## What you need to do
Scan the entries below. Return every line that includes "blen".

## Dataset content

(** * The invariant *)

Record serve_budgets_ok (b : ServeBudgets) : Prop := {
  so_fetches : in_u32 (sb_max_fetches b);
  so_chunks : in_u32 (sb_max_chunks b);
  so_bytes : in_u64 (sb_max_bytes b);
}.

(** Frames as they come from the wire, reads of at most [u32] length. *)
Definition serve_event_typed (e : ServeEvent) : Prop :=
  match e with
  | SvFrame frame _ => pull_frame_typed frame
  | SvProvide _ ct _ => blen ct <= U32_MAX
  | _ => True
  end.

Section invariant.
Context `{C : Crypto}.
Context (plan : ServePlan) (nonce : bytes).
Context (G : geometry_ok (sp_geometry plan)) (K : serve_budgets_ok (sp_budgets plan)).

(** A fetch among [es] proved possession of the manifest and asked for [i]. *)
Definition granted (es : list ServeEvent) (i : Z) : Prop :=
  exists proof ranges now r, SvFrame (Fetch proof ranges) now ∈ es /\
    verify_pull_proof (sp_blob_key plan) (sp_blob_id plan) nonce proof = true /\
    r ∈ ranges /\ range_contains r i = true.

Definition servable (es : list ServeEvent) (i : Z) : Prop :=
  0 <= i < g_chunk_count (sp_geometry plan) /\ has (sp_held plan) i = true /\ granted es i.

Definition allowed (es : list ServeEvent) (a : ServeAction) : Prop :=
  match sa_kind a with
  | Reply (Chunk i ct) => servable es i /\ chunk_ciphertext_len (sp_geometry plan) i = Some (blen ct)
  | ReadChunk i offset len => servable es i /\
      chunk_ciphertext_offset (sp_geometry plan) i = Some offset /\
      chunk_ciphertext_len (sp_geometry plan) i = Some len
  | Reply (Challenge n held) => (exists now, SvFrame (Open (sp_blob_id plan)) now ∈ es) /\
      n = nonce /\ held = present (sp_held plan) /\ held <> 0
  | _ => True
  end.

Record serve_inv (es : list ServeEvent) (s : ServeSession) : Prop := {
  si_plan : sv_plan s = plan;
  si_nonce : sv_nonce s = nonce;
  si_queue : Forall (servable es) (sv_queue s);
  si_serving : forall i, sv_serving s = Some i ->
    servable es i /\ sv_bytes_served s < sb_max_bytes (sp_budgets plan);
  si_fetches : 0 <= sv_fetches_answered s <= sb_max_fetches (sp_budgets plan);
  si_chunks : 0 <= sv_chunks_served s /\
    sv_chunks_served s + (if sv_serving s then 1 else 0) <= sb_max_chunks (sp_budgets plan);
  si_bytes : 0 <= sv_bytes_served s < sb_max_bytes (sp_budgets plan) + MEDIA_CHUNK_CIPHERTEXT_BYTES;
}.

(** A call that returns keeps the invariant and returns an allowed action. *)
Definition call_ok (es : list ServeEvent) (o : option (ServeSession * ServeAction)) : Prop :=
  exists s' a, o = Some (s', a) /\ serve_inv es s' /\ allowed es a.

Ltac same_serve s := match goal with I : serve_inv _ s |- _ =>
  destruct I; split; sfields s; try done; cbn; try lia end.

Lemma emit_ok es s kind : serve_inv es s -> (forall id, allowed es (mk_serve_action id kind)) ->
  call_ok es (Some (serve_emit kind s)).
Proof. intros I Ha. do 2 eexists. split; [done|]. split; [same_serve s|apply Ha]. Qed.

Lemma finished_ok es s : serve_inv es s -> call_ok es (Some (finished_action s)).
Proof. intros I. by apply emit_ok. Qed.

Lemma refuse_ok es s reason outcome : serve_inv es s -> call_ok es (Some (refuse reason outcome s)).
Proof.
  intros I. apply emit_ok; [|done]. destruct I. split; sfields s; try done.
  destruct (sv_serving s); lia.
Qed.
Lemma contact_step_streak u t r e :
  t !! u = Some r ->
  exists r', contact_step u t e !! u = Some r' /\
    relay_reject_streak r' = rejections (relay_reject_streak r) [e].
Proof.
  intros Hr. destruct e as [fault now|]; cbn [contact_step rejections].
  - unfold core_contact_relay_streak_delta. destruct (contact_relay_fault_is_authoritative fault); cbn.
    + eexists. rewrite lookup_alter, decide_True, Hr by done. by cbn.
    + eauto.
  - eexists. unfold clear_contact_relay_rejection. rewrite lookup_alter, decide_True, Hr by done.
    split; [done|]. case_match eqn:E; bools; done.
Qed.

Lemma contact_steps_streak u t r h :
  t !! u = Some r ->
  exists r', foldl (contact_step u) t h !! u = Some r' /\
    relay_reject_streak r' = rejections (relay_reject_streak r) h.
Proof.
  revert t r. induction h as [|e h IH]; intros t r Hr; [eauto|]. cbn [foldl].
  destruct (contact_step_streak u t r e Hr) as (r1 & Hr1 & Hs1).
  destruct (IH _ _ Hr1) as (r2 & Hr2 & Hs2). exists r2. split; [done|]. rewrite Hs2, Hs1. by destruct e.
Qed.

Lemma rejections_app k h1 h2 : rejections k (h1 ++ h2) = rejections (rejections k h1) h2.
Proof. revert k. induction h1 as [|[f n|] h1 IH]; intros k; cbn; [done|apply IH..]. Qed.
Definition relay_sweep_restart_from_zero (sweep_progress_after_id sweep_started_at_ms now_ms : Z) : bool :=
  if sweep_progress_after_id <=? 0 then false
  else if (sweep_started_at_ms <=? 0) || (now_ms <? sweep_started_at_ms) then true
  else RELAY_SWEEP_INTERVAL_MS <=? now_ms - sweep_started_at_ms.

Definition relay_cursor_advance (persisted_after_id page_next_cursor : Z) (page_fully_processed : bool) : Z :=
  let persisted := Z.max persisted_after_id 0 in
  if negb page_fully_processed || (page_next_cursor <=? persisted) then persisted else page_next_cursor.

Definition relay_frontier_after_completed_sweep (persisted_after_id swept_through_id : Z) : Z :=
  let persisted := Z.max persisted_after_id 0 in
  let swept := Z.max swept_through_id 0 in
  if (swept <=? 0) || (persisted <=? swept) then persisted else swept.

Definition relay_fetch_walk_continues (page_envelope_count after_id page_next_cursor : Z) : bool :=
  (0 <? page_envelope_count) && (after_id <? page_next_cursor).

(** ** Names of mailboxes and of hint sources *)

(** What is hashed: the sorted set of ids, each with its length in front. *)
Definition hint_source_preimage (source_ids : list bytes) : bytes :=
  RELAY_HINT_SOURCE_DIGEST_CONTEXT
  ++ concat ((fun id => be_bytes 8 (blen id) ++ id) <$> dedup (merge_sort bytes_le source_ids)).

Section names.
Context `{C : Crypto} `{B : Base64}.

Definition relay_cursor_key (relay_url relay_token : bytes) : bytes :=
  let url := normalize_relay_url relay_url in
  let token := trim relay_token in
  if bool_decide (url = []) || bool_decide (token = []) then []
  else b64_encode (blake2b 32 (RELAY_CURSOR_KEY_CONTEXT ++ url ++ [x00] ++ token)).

## Finished exercise
  | SvProvide _ ct _ => blen ct <= U32_MAX
  | Reply (Chunk i ct) => servable es i /\ chunk_ciphertext_len (sp_geometry plan) i = Some (blen ct)
  ++ concat ((fun id => be_bytes 8 (blen id) ++ id) <$> dedup (merge_sort bytes_le source_ids)).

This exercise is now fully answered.